Adapun perbedaan antara Pasal
88 dalam Undang-Undang 32 Tahun
2009 dengan regulasi omnibus law,
terletak pada hilangnya frasa "tanpa perlu pembuktian unsur
kesalahan".
Dalam regulasi omnibus law
pasal tersebut diubah dengan bunyi sebagai berikut:
"Setiap orang yang
tindakannya, usahanya, dan/atau kegiatannya menggunakan (B3), menghasilkan
dan/atau mengelolah limbah (B3), dan/atau yang menimbulkan ancaman serius
terhadap lingkungan hidup bertanggungjawab mutlak atas kerugian yang terjadi
dari usaha dan/atau kegiatannya."
"Artinya,
tanggung jawab mutlaknya tidak hilang," katanya.
Agustinus mengungkap,
munculnya gugatan ini dilatari mandeknya laporan masyarakat atas kasus
pencemaran yang dilakukan Chevron.
Diungkapkannya,
ada 297 laporan masyarakat terkait persoalan ini.
Dari
jumlah tersebut,
hanya 147 pengaduan yang diverifikasi oleh Chevron (tergugat I) dan Dinas
Lingkungan Hidup Kehutanan Provinsi Riau (tergugat 4).
"Yang lain belum diladeni atau tidak ditanggapi, karena
menurut DLHK Provinsi itu langsung ditangani KLHK pusat (tergugat III).
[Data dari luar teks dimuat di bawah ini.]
Definition HasSecurityEvents (mac : string) : bool :=
  match ParkingSecurityEvent mac with Some securityEventCount => bool_decide (securityEventCount <> 0) | None => false end.

Definition IP2Mac (x : string) : option string :=
  let srcIP := ParseIP ip6 x in
  if decide (srcIP <> []) then if IsIPv4 srcIP then IP4log x else IP6log x else None.

Definition nodeIsReg (mac : string) : bool := bool_decide (Nodedb mac = Some "reg").

Definition DetectRegistrationStatus (r : request) : bool :=
  let ipAddress := getIP r in
  if decide (ipAddress <> EmptyString) then
    match IP2Mac ipAddress with Some MAC => nodeIsReg MAC | None => false end
  else false.

(** ** The handler *)

(** The state of the server: the tables of the proxy, what the API answers (an
    error, and the body it may have sent), and url.Parse. *)
Context (passThrough : passthrough) (endpointBlackList : list re) (ShowParkingPortal : bool).
Context (api : string -> string -> jv -> error * option string) (Parse : string -> option URL).

(** The loop over the indices ends at the first network with the client. *)
Definition detectPortalURL (r : request) : bool * URL :=
  let srcIP := ParseIP ip6 (r_XForwardedFor r) in
  match List.find (fun cd : IPNet * URL => Contains cd.1 srcIP) (PortalURL passThrough) with
  | Some cd => (true, cd.2)
  | None => (false, zeroURL)
  end.

Definition reverse (u : URL) (host : string) : gst (list event) unit := emit (Proxied host u).

Definition APIUnpark (mac x : string) : gst (list event) error :=
  let path := "/api/v1/node/" +:+ mac +:+ "/unpark" in
  let payload := JMap [("ip", JStr x)] in
  (emit (ApiCall "POST" path payload) ;;;
   match api "POST" path payload with
   | (Some err, _) => gst_ret (Some err)
   | (None, None) => gst_ret (Some ("Empty response  from POST /api/v1/" +:+ mac +:+ "/unpark"))
   | (None, Some _) => gst_ret None
   end)%go.

(** Whether the client is parked, and the URL of the request, which a release
    changes. *)
Definition handleParking (r : request) : gst (list event) (bool * URL) :=
  let '(found, portal) := detectPortalURL r in
  let ipAddress := getIP r in
  match IP2Mac ipAddress with
  | Some MAC =>
      if HasSecurityEvents MAC && ShowParkingPortal then
        if found && bool_decide (Host portal = r_Host r) then
          (reqURL <-- (if decide (r_RequestURI r = "/release-parking") then
                         (err <-- APIUnpark MAC ipAddress ;;
                          gst_ret (set_Path (match err with None => "/back-on-network.html" | Some _ => "/max-attempts.html" end) (r_URL r)))
                       else gst_ret (r_URL r)) ;;
           reverse reqURL (if MatchString (lit "/common") (r_RequestURI r) then "127.0.0.1:8889" else "127.0.0.1:5252") ;;;
           gst_ret (true, reqURL))%go
        else gst_ret (true, r_URL r)
      else gst_ret (false, r_URL r)
  | None => gst_ret (false, r_URL r)
  end.

Definition handleDetectionMechanismRegister (r : request) (fqdn : string) : gst (list event) unit :=
  match IP2Mac (getIP r) with
  | Some MAC =>
      if nodeIsReg MAC && checkDetectionMechanisms passThrough fqdn then reverse (r_URL r) (r_Host r) else gst_ret tt
  | None => gst_ret tt
  end.

(** The URL that detection mechanisms are compared with; the path is the whole
    request URI. *)
Definition request_fqdn (r : request) : URL :=
  mkURL (r_XForwardedProto r) EmptyString None (r_Host r) (r_RequestURI r) EmptyString false EmptyString EmptyString.

Definition passes (r : request) : bool :=
  checkProxyPassthrough passThrough (r_Host r) ||
  ((checkDetectionMechanisms passThrough (URLString (request_fqdn r)) || MatchString (URIException passThrough) (r_RequestURI r)) &&
   DetectionMecanismBypass passThrough).

(** The destination as the portal gets it; [u] is the URL of the request. *)
Definition destination (r : request) (u : URL) : go URL :=
  match Parse (URLString u) with
  | None => Panic "nil pointer dereference"
  | Some destURL =>
      let destURL := set_Scheme (r_XForwardedProto r) destURL in
      Ret (set_Host (if decide (r_Referer r <> EmptyString)
                     then match Parse (r_Referer r) with None => r_Host r | Some refererHost => Hostname refererHost end
                     else r_Host r) destURL)
  end.

Definition is_wispr (UserAgent : string) : bool :=
  MatchString (fold_lit "wispr") UserAgent && negb (MatchString (fold_lit "CaptiveNetworkSupport") UserAgent).

Definition redirect (r : request) (parking : bool) (u : URL) : gst (list event) unit :=
  let portal := (detectPortalURL r).2 in
  let portal := if checkOtherDomains passThrough (r_Host r) then set_Host (r_Host r) portal else portal in
  (destURL <-- gst_lift (destination r u) ;;
   let portal := if parking then set_RawQuery EmptyString (set_Path EmptyString portal) else portal in
   let portal := set_RawQuery ("destination_url=" +:+ URLString destURL) portal in
   emit (Header "Location" (URLString portal)) ;;;
   if decide (r_Method r <> "HEAD") then
     if is_wispr (r_UserAgent r) || Wispr passThrough
     then emit (WriteHeader 302) ;;; emit (WisprPage (URLString portal))
     else emit (WriteHeader 200) ;;; emit (RefreshPage (URLString portal))
   else gst_ret tt)%go.

(** What follows the test of parking. *)
Definition dispatch (r : request) (parking : bool) (u : URL) : gst (list event) unit :=
  (if decide (Path u = "/rfc7710") then
     emit (Header "Cache-Control" "private") ;;;
     emit (Header "Content-Type" "application/captive+json") ;;;
     emit (WriteHeader 200) ;;;
     emit (CaptivePage (URLString (detectPortalURL r).2) (negb (DetectRegistrationStatus r)))
   else if decide (Path u = "/kindle-wifi/wifistub.html") then
     emit (WriteHeader 200) ;;; emit KindlePage
   else if negb (passes r) then
     if decide (r_Method r <> "GET" /\ r_Method r <> "HEAD") then emit (WriteHeader 501)
     else redirect r parking u
   else if negb (checkEndpointList endpointBlackList (r_Host r)) then emit (WriteHeader 403)
   else reverse u (r_Host r))%go.

Definition ServeHTTP (r : request) : gst (list event) unit :=
  if decide (r_Host r = EmptyString) then emit (WriteHeader 502)
  else (pu <-- handleParking r ;; dispatch r pu.1 pu.2)%go.
End Dispatcher.

(** ** Theorems *)

(** *** What a computation writes *)

Definition emits {A : Type} (c : gst (list event) A) (l : list event) (x : go A) : Prop :=
  forall out, c out = (app out l, x).

Lemma emits_ret {A} (a : A) : emits (gst_ret a) [] (Ret a).
Proof. intros out. by rewrite app_nil_r. Qed.

Lemma emits_emit e : emits (emit e) [e] (Ret tt).
Proof. by intros out. Qed.

Lemma emits_lift {A} (x : go A) : emits (gst_lift x) [] x.
Proof. intros out. by rewrite app_nil_r. Qed.

Lemma emits_bind {A B} (c : gst (list event) A) (k : A -> gst (list event) B) l a l' x :
  emits c l (Ret a) -> emits (k a) l' x -> emits (gst_bind c k) (app l l') x.
Proof. intros Hc Hk out. unfold gst_bind. rewrite Hc, Hk. by rewrite app_assoc. Qed.

Lemma emits_bind_panic {A B} (c : gst (list event) A) (k : A -> gst (list event) B) l msg :
  emits c l (Panic msg) -> emits (gst_bind c k) l (Panic msg).
Proof. intros Hc out. unfold gst_bind. by rewrite Hc. Qed.

#[local] Hint Resolve emits_ret emits_emit emits_lift : emits.

Ltac emits_step := first [eapply emits_bind; [solve [eauto with emits]|]|solve [eauto with emits]].

(** Events that are not in a list of events. *)
Ltac not_among := intros h v Hin; repeat (apply elem_of_cons in Hin as [Hin|Hin]; [discriminate Hin|]); by apply elem_of_nil in Hin.

(** A response: a status, or what the proxied server answers. *)
Definition is_response (e : event) : bool := match e with WriteHeader _ | Proxied _ _ => true | _ => false end.
Definition responses (l : list event) : nat := length (List.filter is_response l).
Setelah
kita mengecek ke lapangan laporan masyarakat itu, pencemaran minyak memang ada.
Jadi gugatan ini agar mereka melaksanakan kewajiban," pintanya.
Agus tidak mempedulikan gugatan mana akan lebih dulu di proses. Menurutnya,
hakim lebih tahu teknisnya.
Namun,
ia berharap pemerintah Indonesia untuk sementara waktu menghentikan hak Chevron
atas minyak yang diperolehnya.
"Sementara itu,
Pertamina disarankan membangun kolam limbah sendiri, tidak menggunakan kolam
bekas Chevron. Bagaimanapun persoalan ini terjadi sebelum Pertamina masuk
sebagai pengelolah Blok Rokan," katanya.